It does not matter if you are getting out of crisis or just changing the trajectory of your life, you need to change your mindset. If you approach change as a task, you will never truly have lasting impact. You might form more healthy behaviors, but underneath it you need to change the messages you tell yourself. Positive mindset coaching only works if you are able to replace the negative self-talk and sabotaging behavior.
The Hidden Power of Self-Talk
Think of a situation outside of yourself for a moment. It’s easier to diagnose when it’s not personal.
For example, I have a friend that called me in need of support the other day. She needed reassurance that she was not being selfish in a situation and that she was a ‘good person’. Let’s break this down for a second. Over the years that I have known her, I have heard the messaging that she has been told by her family. She is a burden, she is not smart, she is not worthy of love and kindness. All those statements sound dramatic, but when you put those up as a mirror to what she was asking me it makes sense.
In this situation, the negative tapes of insecurity are filled with these negative statements causing self-sabotage.
Breaking Down the Patterns
First reframe: Having emotions as a response to a situation are valid. When people tell you otherwise, they don’t want to give you this permission because it would decenter their needs in your life. In addition, a double down of this is that having those emotions is selfish.
Second reframe: You are a good person. This limiting belief that you are only good or bad limits the complexity that is life. Life is messy and analyzing behavior takes nuance. Needing to be perceived as a ‘good person’ can be a trap if it means that you conform for the approval of another person. Conformity by definition kills the idea that you have the right to self-preservation as the ecosystem you live in is more important than the individual. Again, decentering what is best for you, what supports you to support someone else’s belief structure.

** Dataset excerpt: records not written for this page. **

Lemma published_ready x :
  x ∈ rows_of t' → in_scope f x = true → Status x = ShardStatusReady ↔ ID x = ID m.
Proof.
  destruct published_elem as (now1 & now2 & Hnew). intros Hx Hsx. split.
  - apply Hnew in Hx as [->|(id & y & Hne & Hy & ->)]; [done|]. intros Hr.
    assert (Hy2 : y ∈ rows_of t) by (apply elem_of_rows; by eexists).
    destruct (outdated f (ShardVersion m) y) eqn:Eo; [done|]. exfalso.
    unfold outdated in Eo. rewrite Hsx, Hr, str_eqb_refl in Eo. simpl in Eo. rewrite andb_true_r in Eo.
    apply Z.ltb_ge in Eo. pose proof (latest_ge f _ y Hy2 Hsx). lia.
  - intros E. apply Hnew in Hx as [->|(id & y & Hne & Hy & ->)]; [done|]. exfalso. apply Hne.
    rewrite <- E, <- (wf_ids _ Hw _ _ Hy). by destruct (outdated f (ShardVersion m) y).
Qed.
End Published.

(** C10: a generation that succeeds publishes, as the next version of its scope,
    exactly the chunks that the privacy mode, the access list and the chunk rules
    admit, in order; it becomes the newest and the only ready version of the scope,
    and the rows and chunks of every other shard scope stay as they were. *)
Theorem Generate_publishes req w m ids w' :
  wf (store w) → Generate req w = (Ok (m, ids), w') →
  let f := scope_of req in
  (∃ snap candidates, Resolve (g_TenantID req) (g_ChannelID req) = Ok snap ∧
     ListChunks (g_TenantID req) = Ok candidates ∧
     ids = sort_by str_ltb (sc_ChunkID <$> List.filter (eligible snap (g_PrivacyMode req)) candidates)) ∧
  ShardVersion m = (latest_of f (store w) + 1)%Z ∧ latest_of f (store w') = ShardVersion m ∧
  shard_ids (TenantID m) (ID m) (store w') = ids ∧ NoDup ids ∧
  (∀ x, x ∈ rows_of (store w') → in_scope f x = true → Status x = ShardStatusReady ↔ ID x = ID m) ∧
  (∀ x, in_scope f x = false → x ∈ rows_of (store w') ↔ x ∈ rows_of (store w)) ∧
  (∀ k, k.1 ≠ ID m → chunk_rows (store w') !! k = chunk_rows (store w) !! k).
Proof.
  intros Hw Hgen f. unfold Generate in Hgen.
  destruct (str_empty (g_TenantID req)); [done|]. destruct (str_empty (g_PrivacyMode req)); [done|].
  destruct (Resolve _ _) as [snap|e] eqn:ER; [|done]. destruct (ListChunks _) as [cands|e] eqn:EL; [|done].
  apply ebind_Ok in Hgen as (prev & w1 & Hl & Hgen). unfold LatestVersion in Hl.
  destruct (str_empty (f_TenantID (scope_of req))); [done|]. apply eread_Ok in Hl as [-> Es].
  apply ebind_Ok in Hgen as (m' & w2 & Hp & [= -> <- ->]).
  apply publish_Ok in Hp as (Ht & Hs & Hv & Hpos & Hst & Hc & Hpub). rewrite Es in Hpub. fold f in Hpos, Hs, Hv, Hpub.
  assert (Hver : ShardVersion m = (latest_of f (store w) + 1)%Z) by (rewrite Hv; by apply next_version).
  destruct (published_chunks _ _ _ _ _ Hpub) as (Hids & Hnd & Hk). split_and!; [by exists snap, cands|done| | |done| | |done].
  - by apply (published_latest _ _ _ _ _ Hw Hs Hpub).
  - rewrite Hids. apply sort_strings_idem.
  - by apply (published_ready _ _ _ _ _ Hw Hs Hpub).
  - intros x. apply (published_others _ _ _ _ _ Hw Hs Hpub).
Qed.

(** ** Generation keeps the tables consistent, whatever fails *)

Lemma update_consistent P f t :
  restatus f → consistent t →
  (∀ x, x ∈ rows_of t → P x = true → counted t (f x)) → consistent (on_manifests (update_rows P f) t).
Proof.
  intros Hf [Hw Hc] HP. split; [by apply update_wf|].
  intros m (x & Hx & ->)%elem_of_update.
  assert (Hin : x ∈ rows_of t) by by apply elem_of_rows.
  destruct (P x) eqn:E; [by apply HP|by apply Hc].
Qed.

(** Marking a manifest failed or superseded asks nothing of its chunks. *)
Lemma update_one_consistent err tenantID shardID f :
  (∀ now, restatus (f now)) →
  (∀ t now x, consistent t → x ∈ rows_of t → owned tenantID x && str_eqb (ID x) shardID = true → counted t (f now x)) →
  triple consistent (update_one err tenantID shardID f) (λ _, consistent) consistent.
Proof.
  intros Hf Hc. unfold update_one. destruct (str_empty tenantID); [by apply triple_throw|].
  intros w Hw.
  apply (triple_bind consistent _ _ (λ _, consistent) (λ _, consistent) consistent); [|by intros []; apply triple_ret || apply triple_throw|done].
  apply triple_call. intros t Ht. simpl.
  assert (Hu : consistent (on_manifests (update_rows (λ m, owned tenantID m && str_eqb (ID m) shardID) (f (clock (calls_made w) 0))) t)).
  { apply update_consistent; [apply Hf|done|]. intros x Hx HP. by apply Hc. }
  done.
Qed.

Lemma MarkFailed_consistent tenantID shardID :
  triple consistent (MarkFailed tenantID shardID) (λ _, consistent) consistent.
Proof.
  apply update_one_consistent.
  - intros now m. by eexists _, _, _.
  - intros t now x _ _ _ [|]; done.
Qed.

Lemma MarkSuperseded_consistent f version :
  triple consistent (MarkSuperseded f version) (λ _, consistent) consistent.
Proof.
  unfold MarkSuperseded. destruct (str_empty (f_TenantID f)); [by apply triple_throw|]. intros w Hw.
  apply (triple_write consistent); [|done]. intros t Ht.
  assert (Hu : consistent (on_manifests (update_rows (outdated f version)
    (λ m, set_status ShardStatusSuperseded (ChunksCount m) (clock (calls_made w) 0) m)) t)).
  { apply update_consistent; [|done|].
    - intros m. by eexists _, _, _.
    - intros x Hx [_ Hr%str_eqb_eq]%andb_true_iff _. destruct Ht as [_ Hc]. apply (Hc x Hx). by left. }
  done.
Qed.

(** The new manifest waits for its chunks. *)
Definition pending_row (m : ShardManifest) (t : Tables) : Prop :=
  consistent t ∧ manifests t !! ID m = Some m ∧ Status m = ShardStatusPending.
Definition filled_row (n : nat) (m : ShardManifest) (t : Tables) : Prop :=
  pending_row m t ∧ length (shard_ids (TenantID m) (ID m) t) = n.

Lemma Create_pending m :
  Status m = ShardStatusPending → (ShardVersion m ≤ int64_max)%Z → ID m ≠ EmptyString →
  triple consistent (Create m)
    (λ _ t, ∃ m', pending_row m' t ∧ ID m' = ID m ∧ TenantID m' = TenantID m) consistent.
Proof.
  intros Hst Hver Hid w Hw. unfold Create.
  destruct (str_empty (TenantID m)); [done|].
  destruct (Validate (stamped (calls_made w) m)) as [m'|e] eqn:Hv; [|done].
  apply Validate_Ok in Hv as (-> & _ & Hpos); [|simpl; by rewrite Hst]. set (m' := stamped (calls_made w) m) in *.
  assert (Hid' : ID m' = ID m) by (simpl; by rewrite (proj2 (str_empty_false _) Hid)).
  apply (triple_bind consistent _ _
    (λ ok t, if ok : bool then pending_row m' t else consistent t)
    (λ _ t, ∃ m', pending_row m' t ∧ ID m' = ID m ∧ TenantID m' = TenantID m) consistent).
  - apply triple_call. intros t [Hwf Hc]. destruct (taken m' t) eqn:Et; simpl; [done|].
    assert (Hok : pending_row m' (on_manifests (insert (ID m') m') t)).
    { split_and!; [split|simpl; by rewrite lookup_insert_eq|done]; [by apply insert_wf|].
      intros x [id Hx]%elem_of_rows. simpl in Hx.
      apply lookup_insert_Some in Hx as [[_ <-]|[_ Hx]]; [by intros [H1|H1]; simpl in H1; rewrite Hst in H1|].
      apply Hc, elem_of_rows. by exists id. }
    split; [done|]. split; [done|]. apply Hok.
  - intros []; [|apply triple_throw; done]. apply triple_ret. intros t Ht. by exists m'.
  - done.
Qed.

Lemma SetChunkIDs_fills m ids :
  triple (pending_row m) (SetChunkIDs (TenantID m) (ID m) ids) (λ _, filled_row (length ids) m) consistent.
Proof.
  unfold SetChunkIDs. destruct (str_empty (TenantID m)); [apply triple_throw; by intros ? []|].
  apply (triple_bind _ _ _ (λ ok t, if ok : bool then filled_row (length ids) m t else consistent t)).
  - apply triple_call. intros t (Hc & Hm & Hst).
    destruct (add_rows (TenantID m) (ID m) ids _) as [rows|] eqn:E; simpl; [|done].
    destruct (replaced_ids _ _ _ _ _ E) as [Hids Hoth]. destruct Hc as [Hw Hc].
    assert (Hcons : consistent (on_chunk_rows (λ _, rows) t)).
    { split; [by destruct Hw|]. intros x Hx Hr.
      destruct (decide (ID x = ID m)) as [E1|Hne].
      - change (x ∈ rows_of t) in Hx. apply (rows_wf _ _ Hw) in Hx. rewrite E1, Hm in Hx. injection Hx as <-.
        destruct Hr as [Hr|Hr]; rewrite Hst in Hr; done.
      - rewrite Hoth by done. by apply Hc. }
    split_and!; [|done|done]. split; [by split_and!|]. by rewrite Hids, sort_by_length.
  - intros []; [by apply triple_ret|apply triple_throw; done].
Qed.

Third reframe: In my friend’s situation, the person she had a conflict with was not speaking to her. My friend automatically went to a situation where she mis-stepped but apologized. She leapt to the assumption that her behavior was the problem. You cannot control how other people behave. When you immediately feel like things are your fault, you are accepting the fact that you are not worthy and always at fault. This need for other people’s approval is damaging to our identity and self-worth. This is absolutely a trauma response to make everything okay at the expense of yourself. It teaches you to not advocate for yourself because you center others’ needs over your own.
From Situational to Foundational Change
My friend happens to be very intelligent and self-aware. In fact, she talked through some of the issue with more positive framing of the situation, taking ownership for her feelings and stating the facts as she knows them. I acknowledged that she is responsibly parsing out the situation as neutrally as possible but urged her to look deeper at the source of the negative self-talk and sabotaging behavior.
This is where your mindset is your savior. Retraining your mindset has to start at the beginning of where these negative behaviors start (childhood). This challenge takes that positive reframing and moves it from situational to foundational. Fundamentally, you need to believe all the way down to the core of your being that you are worthy, have value, are smart and capable and all the other attributes that describe who you uniquely are. You will never be able to control other people’s behavior, but you can control what you think about yourself. If the information coming at you is out of alignment with who you are, you listen to your inner voice. It is when we listen to other people tell us who we are and how to behave that we run into trouble.
Breaking the Cycle
The negative self-talk and sabotaging behavior that was learned early in life hangs in the background and shows up like an old friend in a crisis. Until we banish its existence, it will keep showing up. That is why when you hear people say, it’s a process, they mean it. It may take years to undo these beliefs.
Be kind to yourself. Start slow. Call out the statements that limit you. Take some time for reflection to see where this began. Understand what it meant to you then. You were a child needing to conform to survive. You had no understanding of life or tools to approach things differently. But now that is not the case. You have more tools, more options and more support. Ask for what you need and focus on moving forward. Mourn the child who thought that they had to somehow shrink who they were to get along and survive. Life is best lived when you live it as your authentic self. Be the best you, you can be!